Tribunal Administratif de Rouen — Décision N° TA76-2503325

jeudi 5 mars 2026

JuridictionTribunal Administratif de Rouen
SectionTribunal Administratif de Rouen
N° DossierTA76-2503325
TypeDécision
RecoursExcès de pouvoir
PublicationC
Formation3 ème Chambre
Avocat requérantSIFFERT

Résumé IA

Le Tribunal Administratif de Rouen rejette la requête de M. A... visant à annuler l'arrêté préfectoral du 20 décembre 2023. Le juge estime que le préfet n'était pas tenu de consulter la commission du titre de séjour, l'intéressé ne justifiant pas d'une présence de plus de dix ans en France, et que le refus d'admission exceptionnelle au séjour ainsi que l'obligation de quitter le territoire (OQTF) ne constituent pas une erreur manifeste d'appréciation au regard de sa situation personnelle.
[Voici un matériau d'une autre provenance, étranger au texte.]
(** [emits P Q m]: whatever the world, the events [m] adds to the log all
    satisfy [P], and a value [m] returns satisfies [Q]. *)
Definition emits {A} (P : event -> Prop) (Q : A -> Prop) (m : M A) : Prop :=
  forall w, exists l,
    trace (m w).2 = (trace w ++ l)%list /\ Forall P l
    /\ forall a, (m w).1 = Ok a -> Q a.

(** The allocator never hands out the name of an existing file. *)
Definition tmp_fresh (h : Host) : Prop :=
  forall w, tmp_name h w ∉ files w.

(** The path of an intermediate file: a name of the allocator followed by
    one of the three extensions the pipeline appends. *)
Definition intermediate (h : Host) (p : string) : Prop :=
  exists w ext, ext ∈ [".mp4"; ".mp3"; ".prof"] /\ p = tmp_name h w ++ ext.

(** An event that removes nothing but an intermediate file or the file at
    the job's output path. *)
Definition tidy (h : Host) (self : Sox) (e : event) : Prop :=
  forall p, e = EvUnlink p -> intermediate h p \/ outfile self = PyStr p.

(** A value that is the path of an intermediate file. *)
Definition intermediate_path (h : Host) (v : pyval) : Prop :=
  exists p, v = PyStr p /\ intermediate h p.

(** [spares p m]: whatever the world, running [m] does not remove [p]. *)
Definition spares {A} (p : string) (m : M A) : Prop :=
  forall w, p ∉ unlinked (since w (m w).2).

(** The allocator's names all have one length, as the random names of the
    temp-file facility do. *)
Definition fixed_length_names (h : Host) : Prop :=
  forall w1 w2, String.length (tmp_name h w1) = String.length (tmp_name h w2).

(** [one_shot m]: whatever the world, [m] runs exactly one process, and it
    returns a value exactly when that process returned 0. *)
Definition one_shot (m : M pyval) : Prop :=
  forall w, exists cmd st,
    commands (since w (m w).2) = [cmd]
    /\ statuses (since w (m w).2) = [st]
    /\ ((exists v, (m w).1 = Ok v) <-> st = 0%Z).

(** [only_removes P m]: whatever the world, every path that [m] hands to
    [os.unlink] with success satisfies [P]. *)
Definition only_removes {A} (P : string -> Prop) (m : M A) : Prop :=
  forall w p, p ∈ unlinked (since w (m w).2) -> P p.


(** * Properties *)

(** ** Reading a log *)

Lemma statuses_app (l1 l2 : list event) :
  statuses (l1 ++ l2) = (statuses l1 ++ statuses l2)%list.
Proof.
  induction l1 as [|e l1 IH]; [done|].
  destruct e; cbn; by rewrite IH.
Qed.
La décision s'appuie sur les dispositions du code de l'entrée et du séjour des étrangers et du droit d'asile (article L. 435-1).

Texte intégral

Vu la procédure suivante :
Par une requête enregistrée le 11 juillet 2025, M. B... A..., représenté par Me Siffert, demande au tribunal :
d’annuler pour excès de pouvoir l’arrêté en date du 20 décembre 2023 par lequel le préfet de la Seine-Maritime a rejeté sa demande de délivrance d’un titre de séjour, l’a obligé à quitter le territoire français dans le délai de trente jours et a fixé le pays de renvoi ;
d’enjoindre au préfet de la Seine-Maritime de lui délivrer un titre de séjour dans un délai d’un mois à compter du jugement à intervenir, sous astreinte de cent euros par jour de retard.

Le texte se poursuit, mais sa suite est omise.